(** The reload makes its two assignments between [Lock] and [Unlock]. *)
Lemma reload_in_one_critical_section (sidecarConfig : Config)
    (keyPair : Certificate) (w : WebHookServer) :
  let s1 := reloaderStep sidecarConfig keyPair (startShared w) in
  let s2 := reloaderStep sidecarConfig keyPair s1 in
  let s3 := reloaderStep sidecarConfig keyPair s2 in
  let s4 := reloaderStep sidecarConfig keyPair s3 in
  Lock s1 = Some Reloader /\ wh s1 = w
  /\ Lock s2 = Some Reloader /\ Lock s3 = Some Reloader
  /\ Lock s4 = None
  /\ wh s4 = {| SidecarConfig := sidecarConfig; TLSConfig := [keyPair] |}.
Proof. repeat split; reflexivity. Qed.

(** The request path moves whoever holds the lock, and leaves it alone. *)
Lemma handler_ignores_lock (pod : corev1.Pod) (s : shared) :
  Lock (handle pod s) = Lock s
  /\ (handlerPC s = 0 -> handlerPC (handle pod s) = 1)
  /\ (handlerPC s = 1 -> handlerPC (handle pod s) = 2).
Proof.
  unfold handlerStep.
  destruct (handlerPC s) as [| [| n]]; simpl; repeat split; congruence.
Qed.

(** Run on its own, the request path does what [mutation] does to the
    configuration and collects the operations [mutation] serialises. *)
Lemma handler_alone (pod : corev1.Pod) (w : WebHookServer) :
  let s := handle pod (handle pod (startShared w)) in
  SidecarConfig (wh s)
  = defaulted SetDefaults_Container SetDefaults_Volume
      SetDefaults_LocalObjectReference (SidecarConfig w)
  /\ handlerOps s
     = patchOperations pod (SidecarConfig (wh s))
         {[ webhookStatusKey := "injected" ]}.
Proof. split; reflexivity. Qed.

End LockFacts.

(** C8 fails on the code.  With the reload at its second assignment, a
    request that requires mutation is handled to its end: both times it
    uses the sidecar configuration the lock is held by the reload, and what
    is on the server then is the new configuration next to the old
    certificate. *)
Theorem handler_runs_inside_critical_section :
  let s :=
    runSchedule k8s.SetDefaults_Container k8s.SetDefaults_Volume
      k8s.SetDefaults_LocalObjectReference
      Sample.otherSidecar Sample.newPair Sample.wanted
      (startShared Sample.webhook)
      [Reloader; Reloader; Handler; Handler; Reloader; Reloader] in
  requiredMutation (corev1.ObjectMeta Sample.wanted) = true
  /\ sightings s
     = [ {| seenConfig := Sample.otherSidecar; seenTLS := [Sample.oldPair];
            seenLock := Some Reloader |};
         {| seenConfig := Sample.otherSidecar; seenTLS := [Sample.oldPair];
            seenLock := Some Reloader |} ]
  /\ handlerPC s = 2
  /\ reloadPC s = 4
  /\ wh s = {| SidecarConfig := Sample.otherSidecar; TLSConfig := [Sample.newPair] |}.
Proof.
  split; [vm_compute; reflexivity |].
  repeat split; vm_compute; reflexivity.
Qed.
Definition w_init : World := mkWorld [] [] [] 0 [].
Definition mcm_init : MetricsCollectorManager := mkManager ∅ [] [].

(** A cycle in which the endpoint answers both requests. *)
Definition ex_scrape : Scrape :=
  {| CollectMetrics := inr [cm_foo; cm_bar];
     CollectMetricDetails := λ _, inr [];
     now := "Mon, 02 Jan 2017 15:04:05 +0000"; timer := "1ms" |}.

(** A cycle in which the details request fails. *)
Definition ex_scrape_no_details : Scrape :=
  {| CollectMetrics := inr [cm_foo];
     CollectMetricDetails := λ _, inl "connection refused";
     now := "Mon, 02 Jan 2017 15:04:05 +0000"; timer := "1ms" |}.

(** A cycle in which the scrape fails. *)
Definition ex_scrape_failed : Scrape :=
  {| CollectMetrics := inl "connection refused";
     CollectMetricDetails := λ _, inr [];
     now := "Mon, 02 Jan 2017 15:04:05 +0000"; timer := "1ms" |}.

(** A later declaration under the name of [ex_foo]. *)
Definition ex_foo_late : MonitoredMetric.t :=
  MonitoredMetric.mk "foo_v2" "foo" "counter" "" "" ∅.

(** A manager in which [ex_c] is collecting. *)
Definition mcm_running : MetricsCollectorManager :=
  mkManager {[GetId ex_c := 0%nat]} [mkTicker 30000000000 true] [(0%nat, ex_c)].

(** A cycle that collects a metric the endpoint was not told about. *)
Definition ex_scrape_baz : Scrape :=
  {| CollectMetrics := inr [cm_baz];
     CollectMetricDetails := λ _, inr [];
     now := "Mon, 02 Jan 2017 15:04:05 +0000"; timer := "1ms" |}.
(** * photo-liker: the feed-state engine of [server.js]

    A shallow embedding of the in-memory reaction feed: the item store
    ([createPhoto], [ensurePhotos], [getOrCreatePhoto]), the reaction counter
    ([addReaction]), the comment ledger ([sanitizeText], [addComment]), the
    ranker and pager ([getFeed]) and the serializer ([serializePhoto],
    [computeTotals]).

    Modelling conventions.
    - A JavaScript string is the list of its UTF-16 code units.
    - Counters, timestamps, cursors and limits are integers ([Z]); the
      rounding of IEEE doubles above 2^53 and fractional or infinite
      pagination parameters are outside the model.
    - [Date.now()] and [Math.random()] read an environment: the [k]-th
      reading of the clock is [clock k], the [k]-th random number, already
      rendered by [toString(16)], is [random k].  The state counts the
      readings made so far.
    - A value of type [M A] is a computation of [server.js]: it takes the
      state and returns either a value or a thrown exception, with the
      state as it is at that point.
    - An object reference to a photo held in [feedState.photos] is its
      position in that array; [ref] records the identity of the object (its
      allocation number) and is never read by the program. *)

From Stdlib Require Import String Ascii.
From Stdlib Require Import List ZArith NArith Lia Bool Permutation Sorted.
Import ListNotations.
Local Open Scope Z_scope.

(** ** JavaScript strings and array primitives *)

Definition jschar := N.
Definition jsstring := list jschar.

(** An ASCII literal as a JavaScript string. *)
Definition js (s : string) : jsstring :=
  List.map N_of_ascii (list_ascii_of_string s).

Fixpoint str_eqb (a b : jsstring) : bool :=
  match a, b with
  | [], [] => true
  | x :: a', y :: b' => N.eqb x y && str_eqb a' b'
  | _, _ => false
  end.

(** The relative index of [Array.prototype.slice] and
    [String.prototype.slice]: negative offsets count from the end, and
    everything is clamped to [0 .. len]. *)
Definition rel_index (len k : Z) : Z :=
  if k <? 0 then Z.max (len + k) 0 else Z.min k len.

Definition slice {A : Type} (l : list A) (start stop : Z) : list A :=
  let len := Z.of_nat (List.length l) in
  let from := rel_index len start in
  let to := rel_index len stop in
  firstn (Z.to_nat (to - from)) (skipn (Z.to_nat from) l).
(** * hulk-react-utils: a shallow embedding of the helpers, the auth store,
      the alert channel and the fetch dispatcher.

    Sources embedded here:
    - [src/helpers.ts]  : [parseErrorText], [capitalizeFirstLetter],
                          [hulkFetchErrorParser];
    - [src/hoc.tsx]     : the auth [update] and [reset] of [withHulk];
    - [src/hooks.ts]    : [redirect], [usePathname], [useHulkAlert]
                          ([push], [pop]) and [useHulkFetch]
                          ([validateThreshold], [dispatch]).

    JavaScript strings are sequences of UTF-16 code units; they are kept
    as lists of code units so that [charAt], [slice] and the escapes of
    [JSON.parse] mean here what they mean in the engine. *)

From Stdlib Require Import List NArith ZArith Bool String Ascii Lia.
Import ListNotations.

Set Implicit Arguments.
Set Warnings "-register-all".

(* ================================================================== *)
(** * JavaScript strings *)
(* ================================================================== *)

Module JS.

Definition jsstring := list N.

(** A string literal of the source, one code unit per character. *)
Definition lit (s : string) : jsstring :=
  map N_of_ascii (list_ascii_of_string s).

(** The same, with every apostrophe standing for a double quote: the way
    JSON texts are written down in this file. *)
Definition quoted (s : string) : jsstring :=
  map (fun c => if N.eqb c 39 then 34%N else c) (lit s).

Fixpoint str_eqb (a b : jsstring) : bool :=
  match a, b with
  | [], [] => true
  | x :: a', y :: b' => N.eqb x y && str_eqb a' b'
  | _, _ => false
  end.

(** What a running piece of JavaScript can end with. *)
Inductive exn := TypeError | SyntaxError | Raised (what : jsstring).

Inductive completion (A : Type) : Type :=
| Normal (a : A)
| Throw (e : exn).
Arguments Normal {A} a.
Arguments Throw {A} e.

Definition cbind {A B} (c : completion A) (k : A -> completion B)
  : completion B :=
  match c with
  | Normal a => k a
  | Throw e => Throw e
  end.

Definition cmap {A B} (f : A -> B) (c : completion A) : completion B :=
  cbind c (fun a => Normal (f a)).

(** [xs.map(f)] where [f] may throw: the first exception aborts the map. *)
Fixpoint map_throwing {A B} (f : A -> completion B) (xs : list A)
  : completion (list B) :=
  match xs with
  | [] => Normal []
  | x :: xs' =>
      cbind (f x) (fun y =>
      cbind (map_throwing f xs') (fun ys => Normal (y :: ys)))
  end.

(** A number where this library meets one outside JSON: all it asks of
    it is its truth value ([NaN] and zero are falsy), [Number.isNaN] and
    [toString()]. *)
Record jsnumber : Type := {
  isNaN : bool;
  isZero : bool;
  toString : jsstring;
}.

(** ** Plain objects

    An object literal or a parsed JSON object: its own enumerable string
    keyed properties in creation order.  Writing an existing key keeps the
    key's place and replaces the value. *)

Definition object (V : Type) := list (jsstring * V).

Fixpoint obj_get {V} (o : object V) (k : jsstring) : option V :=
  match o with
  | [] => None
  | (k', v) :: o' => if str_eqb k' k then Some v else obj_get o' k
  end.

Fixpoint obj_set {V} (o : object V) (k : jsstring) (v : V) : object V :=
  match o with
  | [] => [(k, v)]
  | (k', v') :: o' =>
      if str_eqb k' k then (k', v) :: o' else (k', v') :: obj_set o' k v
  end.

(** [{...a, ...b}] *)
Definition spread {V} (a b : object V) : object V :=
  fold_left (fun acc kv => obj_set acc (fst kv) (snd kv)) b a.

(** A spread of a value that may be [undefined] copies nothing. *)
Definition spread_opt {V} (a : option (object V)) : object V :=
  match a with Some o => o | None => [] end.
(** * The items store of [src/vue-store-sample.ts] (useItemsStore)

    A shallow embedding of the Pinia store: the reactive array
    [modifiedItems], the index cell [selectedItemIndex], the mutating
    methods and the computed views that derive topics and progress. *)

From Stdlib Require Import ZArith.
From Stdlib Require Import Floats.SpecFloat.
From stdpp Require Import gmap strings list pretty.

Local Open Scope Z_scope.

(** ** JavaScript values used by the store *)

(** A JS [number] is an IEEE-754 binary64 value. *)
Definition number : Type := spec_float.

Definition prec : Z := 53.
Definition emax : Z := 1024.

(** The number denoted by an integer literal or by an exact counter. *)
Definition of_Z (z : Z) : number := binary_normalize prec emax z 0 false.

Definition num_div (x y : number) : number := SFdiv prec emax x y.
Definition num_mul (x y : number) : number := SFmul prec emax x y.

(** [x === y] on numbers. *)
Definition strict_eq (x y : number) : bool := SFeqb x y.

(** The errors the store can raise. *)
Inductive JsError : Type :=
| TypeError.

(** [arr[idx]] where [idx] is a [number | null]: [None] stands for
    [undefined], which is what JS yields for [null], for a negative
    index and for an index past the end. *)
Definition array_get {A : Type} (arr : list A) (idx : option Z) : option A :=
  match idx with
  | Some i => if decide (0 ≤ i) then arr !! Z.to_nat i else None
  | None => None
  end.

(** [arr.findIndex(p)]: the index of the first element satisfying [p],
    [-1] when there is none. *)
Fixpoint findIndex_from {A : Type} (p : A → bool) (k : Z) (arr : list A) : Z :=
  match arr with
  | [] => -1
  | x :: rest => if p x then k else findIndex_from p (k + 1) rest
  end.

Definition findIndex {A : Type} (p : A → bool) (arr : list A) : Z :=
  findIndex_from p 0 arr.

(** [arr.find(p)]. *)
Fixpoint find_first {A : Type} (p : A → bool) (arr : list A) : option A :=
  match arr with
  | [] => None
  | x :: rest => if p x then Some x else find_first p rest
  end.

(** [arr.reduce(f, init)]. *)
Definition reduce {A B : Type} (f : B → A → B) (init : B) (arr : list A) : B :=
  foldl f init arr.

(** [arr.every(p)]. *)
Definition every {A : Type} (p : A → bool) (arr : list A) : bool :=
  forallb p arr.

(** A JS [Set] of strings keeps its members in insertion order; adding a
    member that is already there changes nothing. *)
Abbreviation JsSet := (list string).

Definition JsSet_add (s : JsSet) (x : string) : JsSet :=
  if decide (x ∈ s) then s else s ++ [x].

(** [new Set(iterable)] adds the elements one after the other. *)
Definition JsSet_new (l : list string) : JsSet := foldl JsSet_add [] l.

(** [[...set]] lists the members in insertion order. *)
Definition spread (s : JsSet) : list string := s.
(** "The target width passed to the transform request equals
    [max(1, round(W*S))]." *)
Definition width_is_rounded : Prop :=
  forall (e : env) (image_path output_path : path) (S : float) (timeout W H r : Z)
         (w : world),
    image_open e image_path = Ret (W, H) ->
    0 < W ->
    (0 <? S)%float = true ->
    Num.spec_target_width W S = Ret r ->
    uploads (new_actions w (upscale_image e image_path output_path S timeout w).2)
    = [(image_path, r)].

(** "Whenever the fetch step fails, no partial file is left at the final
    destination path": a destination that did not exist before a failed call
    does not exist after it. *)
Definition failure_leaves_no_file : Prop :=
  forall (e : env) (image_path output_path : path) (S : float) (timeout : Z)
         (w w' : world) (msg : string),
    files w !! output_path = None ->
    upscale_image e image_path output_path S timeout w = (Ret (false, msg), w') ->
    files w' !! output_path = None.

(** "Every start action whose inputs contain an input error is rejected
    before any job begins." *)
Definition input_errors_rejected : Prop :=
  forall (ge : GUI.gui_env) (g : GUI.gui),
    GUI.spec_input_error ge g -> GUI.rejected ge g.

End Spec.

(** ** Sample worlds *)

Module Sample.

Definition ok_response : http_response := HttpResponse 200 [Byte.x89; Byte.x50].
Definition server_error : http_response := HttpResponse 500 [].

(** Every image has the given size, every upload answers with a
    [secure_url] made from the file name, the GET of a URL in [failing]
    answers 500 and any other 200, directories can be made and files opened,
    writes fail as [wf] says, the source directory lists [entries], and the
    stop flag is set from check [stop_from] on (never, when it is 0). *)
Definition make (size : Z * Z) (entries : list dir_entry) (failing : list string)
    (stop_from : nat) (wf : option (nat * string)) : env :=
  {| image_open := fun _ => Ret size;
     upload := fun p _ => Ret {[ "secure_url" := "https://res.example/" +:+ name p ]};
     http_get := fun url _ =>
       if bool_decide (url ∈ failing) then Ret server_error else Ret ok_response;
     mkdir_fault := fun _ => None;
     open_fault := fun _ => None;
     write_fault := fun _ => wf;
     iterdir := fun _ => Ret entries;
     stop_is_set := fun idx => ((0 <? stop_from) && (stop_from <=? idx))%nat |}.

____________________

## Task instructions
All that belongs in your answer is the stretch of entries above from the line with "Definition lit (s" through the line with "Inductive completion (A", printed exactly.

## Final answer
Definition lit (s : string) : jsstring :=
  map N_of_ascii (list_ascii_of_string s).

(** The same, with every apostrophe standing for a double quote: the way
    JSON texts are written down in this file. *)
Definition quoted (s : string) : jsstring :=
  map (fun c => if N.eqb c 39 then 34%N else c) (lit s).

Fixpoint str_eqb (a b : jsstring) : bool :=
  match a, b with
  | [], [] => true
  | x :: a', y :: b' => N.eqb x y && str_eqb a' b'
  | _, _ => false
  end.

(** What a running piece of JavaScript can end with. *)
Inductive exn := TypeError | SyntaxError | Raised (what : jsstring).

Inductive completion (A : Type) : Type :=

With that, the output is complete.